Material provided section start

(* ===== verification/SessionManagerFacts.v ===== *)
(** * All sessions together (src/internal/sessionmanager/sessionmanager.go)

    Every session keeps its invariant next to the others, and what a peer says
    about a want reaches each session whose sender tracks that want. *)
From S2P Require Import Prelude Auth BlockPresence SessionInterest SessionWants SessionPeers.
From S2P Require Import SessionWantSender SessionWantSenderLoop Session SessionFacts SessionManager.
From Stdlib Require Import SpecFloat.
Set Default Goal Selector "1".

Module SMFacts.
Import SM.
Section facts.
Context {CL : CidLib} {GO : GoRuntime} (rand : nat → spec_float).
Implicit Types (sm : SessionManager) (s : Session.Session) (rm : gset Z) (w : Want).

(** ** Steps *)

(** [rm] is the set of sessions that have been removed.  Fewer than [2^64]
    sessions are created, so identifiers are never reused. *)
Inductive step : relation (SessionManager * gset Z) :=
| st_New d wait sm rm : (sessID sm + 1 < 2 ^ 64)%Z → step (sm, rm) ((NewSession d wait sm).2, rm)
| st_local ref s sim' s' sm rm :
    objects sm !! ref = Some s →
    SessionFacts.local_step rand (sessionInterestManager sm, s) (sim', s') →
    step (sm, rm) (set_sim sim' (set_objects (<[ref := s']> (objects sm)) sm), rm)
| st_receive dr ds p blks haves dontHaves sm sm' es rm :
    ReceiveFrom dr ds p blks haves dontHaves sm = Some (sm', es) → step (sm, rm) (sm', rm)
| st_cancel ref s sid ws sm rm :
    objects sm !! ref = Some s → Session.id s ∉ rm →
    SWS.EvCancelSessionWants sid ws ∈ SWS.evs (Session.sws s) →
    step (sm, rm) ((CancelSessionWants sid ws sm).1, rm)
| st_remove ref s es sm rm :
    objects sm !! ref = Some s → Session.finishShutdown s = Some es →
    step (sm, rm) ((RemoveSession (Session.id s) sm).1, {[Session.id s]} ∪ rm)
| st_Shutdown sm rm : step (sm, rm) (Shutdown sm, rm).

(** ** The invariant *)

Record Inv sm rm : Prop := mkInv {
  sm_sessID : sessID sm = len (objects sm);
  sm_ids : ∀ ref s, objects sm !! ref = Some s → Session.id s = (Z.of_nat ref + 1)%Z;
  sm_map : ∀ m id ref, sessions sm = Some m → m !! id = Some ref →
    ∃ s, objects sm !! ref = Some s ∧ Session.id s = id;
  sm_interest : SIM.wf (sessionInterestManager sm);
  sm_sessions : ∀ ref s, objects sm !! ref = Some s → Session.id s ∉ rm →
    SessionFacts.Inv (sessionInterestManager sm) s;
}.

Lemma refs_inj sm rm m i j r :
  Inv sm rm → sessions sm = Some m → m !! i = Some r → m !! j = Some r → i = j.
Proof.
  intros HI Hm Hi Hj. destruct (sm_map _ _ HI _ _ _ Hm Hi) as (s & E & <-).
  destruct (sm_map _ _ HI _ _ _ Hm Hj) as (s' & E' & <-). congruence.
Qed.

Lemma with_object_Some ref f sm sm' :
  with_object ref f sm = Some sm' ↔
  ∃ s s', objects sm !! ref = Some s ∧ f s = Some s' ∧ sm' = set_objects (<[ref := s']> (objects sm)) sm.
Proof.
  unfold with_object. destruct (objects sm !! ref) as [s|]; [|naive_solver].
  destruct (f s) as [s'|] eqn:E; naive_solver.
Qed.

(** ** Routing *)

Section notify.
Context (dr ds : Z → bool) (p : PeerID) (blks haves dontHaves : list Want).

Abbreviation receive sm id := (Session.ReceiveFrom (dr id) (ds id) p blks haves dontHaves (sessionInterestManager sm)).

Lemma notify_spec ids sm sm' b m :
  sessions sm = Some m → NoDup ids → (∀ i j r, m !! i = Some r → m !! j = Some r → i = j) →
  notify dr ds ids p blks haves dontHaves sm = Some (sm', b) →
  b = true ∧ sm' = set_objects (objects sm') sm ∧ length (objects sm') = length (objects sm) ∧
  (∀ ref s', objects sm' !! ref = Some s' → ∃ s, objects sm !! ref = Some s ∧
     (s' = s ∨ ∃ id, receive sm id s = Some s')) ∧
  (∀ id ref s, id ∈ ids → m !! id = Some ref → objects sm !! ref = Some s →
     ∃ s', objects sm' !! ref = Some s' ∧ receive sm id s = Some s') ∧
  (∀ ref, (∀ id, id ∈ ids → m !! id ≠ Some ref) → objects sm' !! ref = objects sm !! ref).
Proof.
  intros Hm Hnd Hinj. revert sm Hm. induction ids as [|id ids IH]; intros sm Hm; cbn [notify].
  { intros [= <- <-]. split_and!; [done|by destruct sm|done| |set_solver|done]. eauto. }
  rewrite Hm. apply NoDup_cons in Hnd as [Hid Hnd]. destruct (m !! id) as [ref|] eqn:Er.
  - destruct (with_object _ _ _) as [sm1|] eqn:E; [|done].
    apply with_object_Some in E as (s & s1 & Eo & Es & ->). intros H.
    destruct (IH Hnd _ (Hm : sessions (set_objects (<[ref := s1]> (objects sm)) sm) = Some m) H)
      as (H1 & H2 & Hl & H3 & H4 & H5). cbn [objects set_objects sessionInterestManager] in Hl, H3, H4, H5.
    rewrite length_insert in Hl.
    assert (∀ id', id' ∈ ids → m !! id' ≠ Some ref) as Hout.
    { intros id' Hin E'. destruct Hid. by rewrite <- (Hinj _ _ _ E' Er). }
    split_and!; [done|by rewrite H2 at 1|done| | |].
    + intros r s' Hr. destruct (H3 r s' Hr) as (s2 & E2 & Hor).
      destruct (decide (r = ref)) as [->|Hne]; [|rewrite list_lookup_insert_ne in E2 by done; by exists s2].
      rewrite H5 in Hr by done. rewrite list_lookup_insert, decide_True in Hr by (split; [done|by eapply lookup_lt_Some]).
      injection Hr as <-. exists s. split; [done|]. right. by exists id.
    + intros id' r s' [->|Hin]%elem_of_cons Em Eo'.
      * simplify_eq. exists s1. split; [|done]. rewrite H5 by done.
        by rewrite list_lookup_insert, decide_True by (split; [done|by eapply lookup_lt_Some]).
      * assert (r ≠ ref) by (intros ->; by apply (Hout id')).
        apply (H4 id' r s' Hin Em). by rewrite list_lookup_insert_ne.
    + intros r Hr. rewrite H5 by (intros; apply Hr; by right).
      rewrite list_lookup_insert_ne; [done|]. intros <-. by apply (Hr id); [left|].
  - intros H. destruct (IH Hnd _ Hm H) as (H1 & H2 & Hl & H3 & H4 & H5). split_and!; [done|done|done|done| |].
    + intros id' r s' [->|Hin]%elem_of_cons Em Eo'; [congruence|by apply (H4 id' r s')].
    + intros r Hr. apply H5. intros; apply Hr; by right.
Qed.

Lemma notify_closed ids sm sm' b :
  sessions sm = None → notify dr ds ids p blks haves dontHaves sm = Some (sm', b) → sm' = sm.
Proof. destruct ids; cbn; [by intros _ [= <- _]|]. intros ->. by intros [= <- _]. Qed.
End notify.

(** ** Every step keeps the invariant *)

Lemma same_interest_Inv sim sim' s :
  SessionFacts.same_interest (Session.id s) sim sim' → SessionFacts.Inv sim s → SessionFacts.Inv sim' s.
Proof.
  intros Hs HI. by apply (SessionFacts.session_step rand _ _ (SessionFacts.st_other rand sim sim' s Hs)).
Qed.

Lemma RemoveSession_interest sid sim :
  SIM.wf sim →
  let r := SIM.RemoveSession sid sim in
  SIM.wf r.2 ∧ ∀ j, j ≠ sid → SessionFacts.same_interest j sim r.2.
Proof.
  intros Hwf. destruct (SIM.RemoveSession_spec sid sim Hwf) as (H1 & H2 & _). split; [done|]. intros j Hj w.
  by rewrite H2, decide_False.
Qed.

(** Objects that change their state by [f] keep their identity. *)
Lemma Inv_objects sm rm objs :
  Inv sm rm → length objs = length (objects sm) →
  (∀ ref s', objs !! ref = Some s' → ∃ s, objects sm !! ref = Some s ∧ Session.id s' = Session.id s ∧
     (SessionFacts.Inv (sessionInterestManager sm) s → SessionFacts.Inv (sessionInterestManager sm) s')) →
  Inv (set_objects objs sm) rm.
Proof.
  intros [H1 H2 H3 H4 H5] Hlen Ho. split; cbn.
  - by rewrite H1; unfold len; rewrite Hlen.
  - intros ref s' (s & E & -> & _)%Ho. by apply H2.
  - intros m id ref Hm Hr. destruct (H3 m id ref Hm Hr) as (s & E & Hs).
    destruct (lookup_lt_is_Some_2 objs ref) as [s' E']; [rewrite Hlen; by eapply lookup_lt_Some|].
    exists s'. split; [done|]. destruct (Ho _ _ E') as (s2 & ? & ? & _). congruence.
  - done.
  - intros ref s' (s & E & Eid & Hs)%Ho Hrm. apply Hs. eapply H5; [done|]. by rewrite <- Eid.
Qed.

Lemma receive_local dr ds p ks hs dhs sim s s' :
  Session.ReceiveFrom dr ds p ks hs dhs sim s = Some s' →
  Session.id s' = Session.id s ∧ (SessionFacts.Inv sim s → SessionFacts.Inv sim s').
Proof.
  intros H. pose proof (SessionFacts.st_receive rand _ _ _ _ _ _ _ _ _ H) as Hl. split.
  - apply (SessionFacts.local_others rand _ _ Hl).
  - apply (SessionFacts.session_local_step rand _ _ Hl).
Qed.

Lemma Inv_receive dr ds p blks haves dontHaves sm sm' es rm :
  Inv sm rm → ReceiveFrom dr ds p blks haves dontHaves sm = Some (sm', es) → Inv sm' rm.
Proof.
  intros HI. unfold ReceiveFrom.
  set (sm0 := set_bpm _ sm). assert (Inv sm0 rm) as HI0 by (destruct HI; by split).
  destruct (notify _ _ _ _ _ _ _ _) as [[sm1 b]|] eqn:E; [|done].
  assert (Inv sm1 rm) as HI1; [|destruct b; by intros [= <- _]].
  destruct (sessions sm0) as [m|] eqn:Em; [|by rewrite (notify_closed _ _ _ _ _ _ _ _ _ _ Em E)].
  destruct (notify_spec dr ds p blks haves dontHaves
    (SIM.InterestedSessions blks haves dontHaves (sessionInterestManager sm0)) sm0 sm1 b m Em) as (_ & H2 & Hl & H3 & _ & _);
    [apply NoDup_keys|intros; by eapply refs_inj|done|].
  rewrite H2. apply Inv_objects; [done|done|].
  intros ref s' (s & Eo & Hor)%H3. exists s. split; [done|].
  destruct Hor as [->|[id Hr]]; [done|]. by apply (receive_local _ _ _ _ _ _ _ _ _ Hr).
Qed.

Lemma Inv_sim sm rm rm' sim' :
  Inv sm rm → SIM.wf sim' → rm ⊆ rm' →
  (∀ ref s, objects sm !! ref = Some s → Session.id s ∉ rm' →
    SessionFacts.same_interest (Session.id s) (sessionInterestManager sm) sim') →
  Inv (set_sim sim' sm) rm'.
Proof.
  intros [H1 H2 H3 H4 H5] Hwf Hrm Hs. split; cbn; [done|done|done|done|].
  intros ref s E Hr. eapply same_interest_Inv; [by eapply Hs|]. eapply H5; [done|set_solver].
Qed.

Lemma Inv_New d wait sm rm :
  (sessID sm + 1 < 2 ^ 64)%Z → Inv sm rm → Inv (NewSession d wait sm).2 rm.
Proof.
  intros Hlt [H1 H2 H3 H4 H5]. unfold NewSession, GetNextSessionID. cbn.
  assert (uint64 (sessID sm + 1) = len (objects sm) + 1)%Z as ->.
  { rewrite uint64_id; rewrite H1 in *; [done|]. unfold len in *. lia. }
  set (n := Session.New _ _ _ _). 
  set (sm1 := mkSM (sessionInterestManager sm) (blockPresenceManager sm) (sessions sm)
    (len (objects sm) + 1) (objects sm ++ [n])).
  assert (∀ ref s, objects sm1 !! ref = Some s ↔
    objects sm !! ref = Some s ∨ (ref = length (objects sm) ∧ s = n)) as Ho.
  { intros ref s. unfold sm1. cbn. rewrite lookup_app_Some, list_lookup_singleton_Some.
    split; [intros [?|(? & ? & <-)]; [by left|right; split; [lia|done]]|].
    intros [?|[-> ->]]; [by left|right]. split; [lia|]. split; [lia|done]. }
  assert (Inv sm1 rm) as HI1.
  { split; unfold sm1; cbn.
    - unfold len. rewrite length_app. cbn. lia.
    - intros ref s [?|[-> ->]]%Ho; [by apply H2|]. done.
    - intros m id ref Hm Hr. destruct (H3 m id ref Hm Hr) as (s & E & Hs). exists s. split; [|done]. apply Ho. by left.
    - done.
    - intros ref s [?|[-> ->]]%Ho Hrm; [by eapply H5|]. apply SessionFacts.session_new. }
  destruct (sessions sm) as [m|] eqn:Em; [|destruct HI1; split; cbn; rewrite ?Em; done]. destruct HI1 as [G1 G2 G3 G4 G5].
  split; cbn; [done|done| |done|done]. intros m' id ref [= <-]. rewrite lookup_insert. case_decide as Hd.
  - intros [= <-]. exists n. split; [apply Ho; by right|]. by rewrite <- Hd.
  - intros Hr. by apply (G3 m).
Qed.

Lemma Inv_Shutdown sm rm : Inv sm rm → Inv (Shutdown sm) rm.
Proof.
  intros HI. unfold Shutdown. apply (foldl_inv_simple (λ sm, Inv sm rm)).
  - destruct HI as [H1 H2 H3 H4 H5]. split; cbn; done.
  - intros sm1 ref _ HI1. destruct (with_object _ _ _) as [sm2|] eqn:E; [|done]. cbn.
    apply with_object_Some in E as (s & s' & Eo & [= <-] & ->).
    apply Inv_objects; [done|by rewrite length_insert|]. intros r s'.
    rewrite list_lookup_insert_Some. intros [(-> & <- & _)|(_ & E)]; [|by exists s'].
    exists s. split; [done|]. split; [done|].
    apply (SessionFacts.session_local_step rand _ _ (SessionFacts.st_Shutdown rand (sessionInterestManager sm1) s)).
Qed.

Lemma manager_step a b : step a b → Inv a.1 a.2 → Inv b.1 b.2.
Proof.
  destruct 1 as [d wait sm rm Hlt|ref s sim' s' sm rm Eo Hl|dr ds p blks haves dhs sm sm' es rm H
    |ref s sid ws sm rm Eo Hrm He|ref s es sm rm Eo Hf|sm rm]; cbn [fst snd]; intros HI.
  - by apply Inv_New.
  - destruct (SessionFacts.local_others rand _ _ Hl) as (Eid & Hoth & Hwf). cbn in Eid, Hoth, Hwf.
    pose proof (SessionFacts.session_local_step rand _ _ Hl) as Hs. cbn in Hs.
    destruct HI as [H1 H2 H3 H4 H5].
    assert (∀ r s1, <[ref := s']> (objects sm) !! r = Some s1 →
      (r = ref ∧ s1 = s') ∨ (r ≠ ref ∧ objects sm !! r = Some s1)) as Ho.
    { intros r s1. rewrite list_lookup_insert_Some. intros [(-> & <- & _)|(? & ?)]; [by left|right]. by split. }
    split; cbn.
    + unfold len. by rewrite length_insert.
    + intros r s1 [[-> ->]|[_ E]]%Ho; [rewrite Eid|]; by apply H2.
    + intros m id r Hm Hr. destruct (H3 m id r Hm Hr) as (s1 & E & <-).
      destruct (decide (r = ref)) as [->|Hne].
      * exists s'. rewrite list_lookup_insert, decide_True by (split; [done|by eapply lookup_lt_Some]).
        split; [done|]. congruence.
      * exists s1. by rewrite list_lookup_insert_ne.
    + by apply Hwf.
    + intros r s1 [[-> ->]|[Hne E]]%Ho Hrm; [apply Hs; eapply H5; [done|congruence]|].
      eapply same_interest_Inv; [|by eapply H5]. apply Hoth.
      rewrite (H2 _ _ E), (H2 _ _ Eo). lia.
  - by eapply Inv_receive.
  - exfalso. by eapply (SessionFacts.si_events _ _ (sm_sessions _ _ HI _ _ Eo Hrm)).
  - unfold RemoveSession. destruct (RemoveSession_interest (Session.id s) (sessionInterestManager sm)) as [Hw Hi];
      [apply HI|]. destruct (SIM.RemoveSession _ _) as [ks sim']. cbn in Hw, Hi.
    assert (Inv (set_sim sim' sm) ({[Session.id s]} ∪ rm)) as [G1 G2 G3 G4 G5].
    { eapply Inv_sim; [done|done|set_solver|]. intros r s1 E Hr. apply Hi. set_solver. }
    cbn. destruct (sessions sm) as [m|] eqn:Em; cbn; (split; cbn; [done|done| |done|done]).
    + intros m' id r [= <-]. rewrite lookup_delete. case_decide; [done|]. by apply (G3 m).
    + intros m' id r Hm'. congruence.
  - by apply Inv_Shutdown.
Qed.

Lemma manager_reachable a b : rtc step a b → Inv a.1 a.2 → Inv b.1 b.2.
Proof. induction 1 as [|a b c Hs _ IH]; [done|]. intros HI. apply IH. by eapply manager_step. Qed.

Lemma manager_new : Inv New ∅.
Proof.
  split; cbn; [done|intros ref s; by rewrite lookup_nil| |intros w x; unfold SIM.New; by rewrite lookup_empty
    |intros ref s; by rewrite lookup_nil].
  intros m id ref [= <-]. by rewrite lookup_empty.
Qed.

(** ** Delivery *)

Lemma ReceiveFrom_reaches dr ds p blks haves dontHaves sm sm' es rm m id ref s w :
  Inv sm rm → sessions sm = Some m → m !! id = Some ref → objects sm !! ref = Some s → id ∉ rm →
  SWS.ctxDone (Session.sws s) = false →
  w ∈ dom (SWS.wants (Session.sws s)) → w ∈ blks ++ haves ++ dontHaves →
  ReceiveFrom dr ds p blks haves dontHaves sm = Some (sm', es) →
  ∃ s' u, objects sm' !! ref = Some s' ∧
    last (SWS.changes (Session.sws s')) = Some (SWS.mkChange [] [] u SWS.no_availability) ∧
    SWS.from u = p ∧ (w ∈ blks → w ∈ SWS.ks u) ∧ (w ∈ haves → w ∈ SWS.haves u) ∧
    (w ∈ dontHaves → w ∈ SWS.dontHaves u).
Proof.
  intros HI Hm Hid Eo Hrm Hctx Ht Hw. unfold ReceiveFrom.
  set (sm0 := set_bpm _ sm). assert (Inv sm0 rm) as HI0 by (destruct HI; by split).
  destruct (notify _ _ _ _ _ _ _ _) as [[sm1 b]|] eqn:E; [|done].
  destruct (notify_spec dr ds p blks haves dontHaves
    (SIM.InterestedSessions blks haves dontHaves (sessionInterestManager sm0)) sm0 sm1 b m Hm) as (-> & _ & _ & _ & H4 & _);
    [apply NoDup_keys|intros; by eapply refs_inj|done|]. intros [= <- _].
  destruct (sm_map _ _ HI _ _ _ Hm Hid) as (s0 & Eo' & Eid). rewrite Eo in Eo'. injection Eo' as <-.
  assert (is_Some (SIM.interest (sessionInterestManager sm) (Session.id s) w)) as Hi.
  { apply (SessionFacts.si_interest _ _ (sm_sessions _ _ HI _ _ Eo ltac:(by rewrite Eid))). by left. }
  destruct (H4 id ref s) as (s' & E' & Hr); [|done|done|].
  { apply SIM.InterestedSessions_spec. exists w. split; [done|]. by rewrite <- Eid. }
  exists s'. destruct (SessionFacts.ReceiveFrom_delivers _ _ _ _ _ _ _ _ _ w Hctx Hr Hw Hi) as (u & ? & ?).
  by exists u.
Qed.
End facts.
End SMFacts.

Material provided section end

Task statement –
Could you repeat exactly the lines in the listing above from the one with "Section facts." down to the one with "SessionFacts.local_step rand (sessionInterestManager"? Include both of those lines.

Answer to the exercise –
Section facts.
Context {CL : CidLib} {GO : GoRuntime} (rand : nat → spec_float).
Implicit Types (sm : SessionManager) (s : Session.Session) (rm : gset Z) (w : Want).

(** ** Steps *)

(** [rm] is the set of sessions that have been removed.  Fewer than [2^64]
    sessions are created, so identifiers are never reused. *)
Inductive step : relation (SessionManager * gset Z) :=
| st_New d wait sm rm : (sessID sm + 1 < 2 ^ 64)%Z → step (sm, rm) ((NewSession d wait sm).2, rm)
| st_local ref s sim' s' sm rm :
    objects sm !! ref = Some s →
    SessionFacts.local_step rand (sessionInterestManager sm, s) (sim', s') →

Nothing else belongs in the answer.